Saved entries:

(** [GET /users/1.5] queries the store for 1.5 and finds nothing. *)
Lemma positive_non_integer_ids_reach_the_store_witness :
  num_gt0 (Number "1.5") = true
  /\ exists r,
      app no_host_parse (GET_users_id "1.5") example_world
      = (Ok r, after (QFindOneBy User (Fin (3 # 2))) example_store
                     example_world)
      /\ status r <> 400.
Proof.
  split; [reflexivity|].
  exact (proj1 (positive_non_integer_ids_reach_the_store no_host_parse)
               "1.5" example_world eq_refl).
Defined.

(** ** Deleting *)

Lemma delete_id_eq (host_parse : string -> option Z) (E : entity)
    (id : string) (w : world) :
  handler host_parse (DELETE_id E id) w
  = match remove E (Number id) (db w) with
    | Some (n, s') =>
        (Ok (if n =? 0 then res_status 404 (Message (not_found E))
             else res_status 204 NoBody),
         after (QDelete E (Number id)) s' w)
    | None =>
        (Ok (res_status 500
               (Message match E with
                        | User => "Error deleting user"
                        | List => "Error deleting list"
                        | Task => "Error deleting task"
                        end)),
         after (QDelete E (Number id)) (db w) w)
    end.
Proof.
  destruct E; simpl;
    unfold delete_users_id, delete_lists_id, delete_tasks_id, try_catch,
      Repository.delete, mbind, M_bind;
    rewrite send_eq;
    destruct (remove _ (Number id) (db w)) as [[n s']|]; try reflexivity;
    destruct (n =? 0); reflexivity.
Qed.

Lemma delete_row_gone (E : entity) (k : Z) (s : store) :
  rows (table_of E (delete_row E k s)) !! k = None.
Proof. destruct E; simpl; apply lookup_delete_eq. Qed.

(** What [remove] returns: nothing affected and the store as it was, or one
    row affected, which was there and is gone. *)
Lemma remove_cases (E : entity) (x : jsnum) (s s' : store) (n : Z) :
  remove E x s = Some (n, s') ->
  (n = 0 /\ s' = s
   /\ forall k, num_to_int x = Some k -> rows (table_of E s) !! k = None)
  \/ (n = 1 /\ exists k, num_to_int x = Some k
                         /\ is_Some (rows (table_of E s) !! k)
                         /\ s' = delete_row E k s).
Proof.
  unfold remove. destruct x as [| | |q]; try discriminate.
  destruct (num_to_int (Fin q)) as [k|] eqn:Hk.
  - case_bool_decide as Hrow; intros [= <- <-].
    + right. split; [reflexivity|]. exists k. auto.
    + left. repeat split. intros k' [= <-].
      apply eq_None_not_Some. exact Hrow.
  - intros [= <- <-]. left. repeat split. discriminate.
Qed.

Lemma remove_present (E : entity) (x : jsnum) (k : Z) (s : store) :
  num_gt0 x = true -> num_to_int x = Some k ->
  is_Some (rows (table_of E s) !! k) ->
  remove E x s = Some (1, delete_row E k s).
Proof.
  intros Hpos Hk Hrow. unfold remove.
  destruct x as [| | |q]; try discriminate.
  rewrite Hk. rewrite bool_decide_eq_true_2 by exact Hrow. reflexivity.
Qed.

Lemma remove_absent (E : entity) (x : jsnum) (k : Z) (s : store) :
  num_to_int x = Some k ->
  rows (table_of E s) !! k = None ->
  remove E x s = Some (0, s).
Proof.
  intros Hk Hrow. unfold remove.
  destruct x as [| | |q]; try discriminate.
  rewrite Hk. rewrite bool_decide_eq_false_2; [reflexivity|].
  rewrite Hrow. intros [? ?]; discriminate.
Qed.

(** C9.  For an id that passes validation, when the delete comes back from
    the store: the response is 204 exactly when a row of the table was
    removed, and 404, with the store unchanged, when none was affected.
    Hence deleting an existing task twice answers 204, then 404.  The
    delete does come back for every id whose Number is finite. *)
Theorem delete_answers_204_or_404 (host_parse : string -> option Z) :
  (forall (E : entity) (id : string) (w : world) (n : Z) (s' : store),
      num_gt0 (Number id) = true ->
      remove E (Number id) (db w) = Some (n, s') ->
      exists r,
        app host_parse (DELETE_id E id) w
        = (Ok r, after (QDelete E (Number id)) s' w)
        /\ (status r = 204 <->
            exists k, is_Some (rows (table_of E (db w)) !! k)
                      /\ rows (table_of E s') !! k = None)
        /\ (n = 0 -> status r = 404 /\ s' = db w)
        /\ (status r = 204 \/ status r = 404))
  /\ (forall (id : string) (k : Z) (w : world),
         num_gt0 (Number id) = true ->
         num_to_int (Number id) = Some k ->
         is_Some (rows (tasks (db w)) !! k) ->
         exists w1 w2,
           app host_parse (DELETE_tasks_id id) w
           = (Ok (res_status 204 NoBody), w1)
           /\ app host_parse (DELETE_tasks_id id) w1
              = (Ok (res_status 404 (Message "Task not found")), w2)
           /\ db w2 = db w1)
  /\ (forall (E : entity) (id : string) (w : world) (q : Q),
         Number id = Fin q ->
         exists n s', remove E (Number id) (db w) = Some (n, s')).
Proof.
  split; [|split].
  3: { intros E id w q ->. unfold remove.
       destruct (num_to_int (Fin q)); [case_bool_decide|]; eauto. }
  - intros E id w n s' Hpos Hrm.
    assert (Happ : app host_parse (DELETE_id E id) w
                   = handler host_parse (DELETE_id E id) w)
      by (destruct E; simpl; rewrite (validateIdParam_pass id _ Hpos);
          reflexivity).
    rewrite Happ, delete_id_eq, Hrm.
    eexists; split; [reflexivity|].
    destruct (remove_cases E _ _ _ _ Hrm)
      as [(-> & -> & Hnone) | (-> & k & Hk & Hrow & ->)]; simpl.
    + split; [|split; [auto | right; reflexivity]].
      split; [discriminate|].
      intros (k & [row Hrow] & Hgone). congruence.
    + split; [|split; [discriminate | left; reflexivity]].
      split; [|reflexivity].
      intros _. exists k. split; [exact Hrow | apply delete_row_gone].
  - intros id k w Hpos Hk Hrow.
    pose proof (remove_present Task _ k (db w) Hpos Hk Hrow) as H1.
    pose proof (remove_absent Task _ k (delete_row Task k (db w)) Hk
                  (delete_row_gone Task k (db w))) as H2.
    exists (after (QDelete Task (Number id)) (delete_row Task k (db w)) w).
    exists (after (QDelete Task (Number id)) (delete_row Task k (db w))
                  (after (QDelete Task (Number id))
                         (delete_row Task k (db w)) w)).
    assert (Happ : forall w',
               app host_parse (DELETE_tasks_id id) w'
               = handler host_parse (DELETE_id Task id) w')
      by (intros w'; simpl; rewrite (validateIdParam_pass id _ Hpos);
          reflexivity).
    rewrite !Happ.
    rewrite delete_id_eq, H1. change (1 =? 0) with false. cbv iota.
    split; [reflexivity|].
    rewrite delete_id_eq. cbn [db after]. rewrite H2.
    split; reflexivity.
Qed.

(** Task 1 of the example store, deleted twice. *)
Lemma delete_answers_204_or_404_witness :
  num_gt0 (Number "1") = true
  /\ num_to_int (Number "1") = Some 1
  /\ is_Some (rows (tasks example_store) !! 1)
  /\ exists w1 w2,
      app no_host_parse (DELETE_tasks_id "1") example_world
      = (Ok (res_status 204 NoBody), w1)
      /\ app no_host_parse (DELETE_tasks_id "1") w1
         = (Ok (res_status 404 (Message "Task not found")), w2)
      /\ db w2 = db w1.
Proof.
  assert (H : is_Some (rows (tasks example_store) !! 1))
    by (eexists; reflexivity).
  split; [reflexivity|]. split; [reflexivity|]. split; [exact H|].
  exact (proj1 (proj2 (delete_answers_204_or_404 no_host_parse))
               "1" 1 example_world eq_refl eq_refl H).
Defined.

Work item =>
There is a line with "remove E x s = Some (1, delete_row E k s)." and a line with "Theorem delete_answers_204_or_404 (host_parse" above. Copy exactly those two lines and all lines between them, with nothing else.

Solution for this task =>
  remove E x s = Some (1, delete_row E k s).
Proof.
  intros Hpos Hk Hrow. unfold remove.
  destruct x as [| | |q]; try discriminate.
  rewrite Hk. rewrite bool_decide_eq_true_2 by exact Hrow. reflexivity.
Qed.

Lemma remove_absent (E : entity) (x : jsnum) (k : Z) (s : store) :
  num_to_int x = Some k ->
  rows (table_of E s) !! k = None ->
  remove E x s = Some (0, s).
Proof.
  intros Hk Hrow. unfold remove.
  destruct x as [| | |q]; try discriminate.
  rewrite Hk. rewrite bool_decide_eq_false_2; [reflexivity|].
  rewrite Hrow. intros [? ?]; discriminate.
Qed.

(** C9.  For an id that passes validation, when the delete comes back from
    the store: the response is 204 exactly when a row of the table was
    removed, and 404, with the store unchanged, when none was affected.
    Hence deleting an existing task twice answers 204, then 404.  The
    delete does come back for every id whose Number is finite. *)
Theorem delete_answers_204_or_404 (host_parse : string -> option Z) :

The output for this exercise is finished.